LH: Do you remember any moments when one of the songs were recorded at the last Onething?
Thomas: I do remember during “Hymn” with the Cry. It as a special song that we did during the offering. It was one of my most challenging moments as worship leader at IHOP because we didn’t get to do a sound check and we were having major technical issues. My microphone stopped working and I had to bolt across the stage to get to run to another mike. I wrote it as a meditation to John 1 and I was on Jon Thurlow’s team when I wrote the song. I began to sing John 1 as a hymn because I love hymns. I remember during the performance of the song during the bridge where it says “Jesus made manifest, the song of righteousness, despising the shame, you paid for me you made a way,” we felt the wind of the Spirit, the breath of the Lord. I remember feeling a tangible presence of the Lord that was really sweet and I had no idea that it would end up on the album.

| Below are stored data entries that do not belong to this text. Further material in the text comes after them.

(** ** Transcripts *)

Definition esc_byte : byte := "027"%byte.
Definition bel_byte : byte := "007"%byte.
(** The length of a match of [\x1b\[[0-?]*[ -/]*[@-~]] at the front. *)
Definition csi_match (s : bytes) : option nat :=
  match s with
  | e :: b :: rest =>
      if bool_decide (e = esc_byte) && bool_decide (b = "["%byte) then
        let '(parameters, rest) := span (λ c, in_range c 48 63) rest in
        let '(intermediates, rest) := span (λ c, in_range c 32 47) rest in
        match rest with
        | c :: _ => if in_range c 64 126 then Some (3 + length parameters + length intermediates)%nat else None
        | [] => None
        end
      else None
  | _ => None
  end.
(** The end of the last [\x1b\\]. *)
Fixpoint last_terminator (s : bytes) : option nat :=
  match s with
  | a :: ((b :: _) as t) =>
      match last_terminator t with
      | Some k => Some (S k)
      | None => if bool_decide (a = esc_byte) && bool_decide (b = "092"%byte) then Some 2%nat else None
      end
  | _ => None
  end.
(** A match of [\x1b\][^\x07]*(?:\x07|\x1b\\)]: to the first BEL, or else to the last terminator. *)
Definition osc_match (s : bytes) : option nat :=
  match s with
  | e :: b :: rest =>
      if bool_decide (e = esc_byte) && bool_decide (b = "]"%byte) then
        match IndexByte rest bel_byte with
        | Some k => Some (3 + k)%nat
        | None => (λ k, 2 + k)%nat <$> last_terminator rest
        end
      else None
  | _ => None
  end.
(** [ReplaceAllString(s, "")]; [skip] bytes of a match are still to come. *)
Fixpoint remove_matches (find : bytes → option nat) (skip : nat) (s : bytes) : bytes :=
  match s with
  | [] => []
  | c :: t =>
      match skip with
      | S k => remove_matches find k t
      | O => match find s with
             | Some n => remove_matches find (n - 1) t
             | None => c :: remove_matches find 0 t
             end
      end
  end.
Definition stripANSI (value : bytes) : bytes := remove_matches csi_match 0 (remove_matches osc_match 0 value).
(** [strings.ReplaceAll], of a text that is not empty. *)
Fixpoint replace_all (old new : bytes) (skip : nat) (s : bytes) : bytes :=
  match s with
  | [] => []
  | c :: t =>
      match skip with
      | S k => replace_all old new k t
      | O => if HasPrefix s old then new ++ replace_all old new (length old - 1) t else c :: replace_all old new 0 t
      end
  end.

Definition isControlRune (r : Z) : bool := negb (r =? 9) && ((0 <=? r) && (r <? 32)).
(** The size of the last rune, [utf8.DecodeLastRuneInString]. *)
Definition last_rune_size (s : bytes) : nat :=
  match s with
  | [] => 0
  | _ =>
      let ends k := drop (length s - k)%nat s in
      match find (λ k, match ends k with b :: _ => negb (is_cont b) | [] => false end) (seq 1 (Nat.min 4 (length s))) with
      | Some k => if bool_decide (rune_len (ends k) = Some k) then k else 1
      | None => 1
      end
  end.
Definition trimLastRune (value : bytes) : bytes := take (length value - last_rune_size value)%nat value.

(** [commands], [current] and [lastBreak]. *)
Definition input_rune (st : list bytes * bytes * Z) (r : Z) : list bytes * bytes * Z :=
  let '(commands, current, lastBreak) := st in
  if (r =? 13) || (r =? 10) then
    if (lastBreak =? 13) && (r =? 10) then (commands, current, r)
    else (if bool_decide (TrimSpace current = []) then commands else commands ++ [current], [], r)
  else if (r =? 8) || (r =? 127) then (commands, trimLastRune current, 0)
  else if isControlRune r then (commands, current, 0)
  else (commands, current ++ encode_rune r, 0).
Definition consumeInputChunk (chunk buffer : bytes) : list bytes * bytes :=
  (fold_left input_rune (runes (stripANSI chunk)) ([], buffer, 0)).1.

Definition output_rune (st : list bytes * bytes) (r : Z) : list bytes * bytes :=
  let '(lines, current) := st in
  if r =? 13 then (lines, [])
  else if r =? 10 then (if bool_decide (current = []) then lines else lines ++ [current], [])
  else if (r =? 8) || (r =? 127) then (lines, trimLastRune current)
  else if isControlRune r then (lines, current)
  else (lines, current ++ encode_rune r).
Definition cr_lf : bytes := ["013"; "010"]%byte.
Definition bracketed (c : byte) : bytes := esc_byte :: §"[?2004" ++ [c].
Definition normalizeOutputChunk (chunk : bytes) : list bytes :=
  let clean := replace_all cr_lf ["010"%byte] 0 (stripANSI chunk) in
  let clean := replace_all (bracketed "h"%byte) [] 0 clean in
  let clean := replace_all (bracketed "l"%byte) [] 0 clean in
  let '(lines, current) := fold_left output_rune (runes clean) ([], []) in
  if bool_decide (current = []) then lines else lines ++ [current].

Other standout tracks include the acoustic-driven “So Come” sung by Misty Edwards, one of IHOPKC’s most well-known worship leaders, the very reflective “I Will Wait” from Ryan Kondo and about hearing God’s voice “in the midst of this noise,” and “Hymn (John 1)” from Jaye Thomas, featuring the gospel vocal ensemble, The Cry, made up of current or past prayer room singers and worship leaders at IHOPKC.
Also featured is Laura Hackett Park’s “In The Presence of Angels” and “Lift Up Your Head,” the inspiring song that gave her most recent album (Love Will Have Its Day) its title.
Leilani Haywood is a contributing editor for Charismamag.com.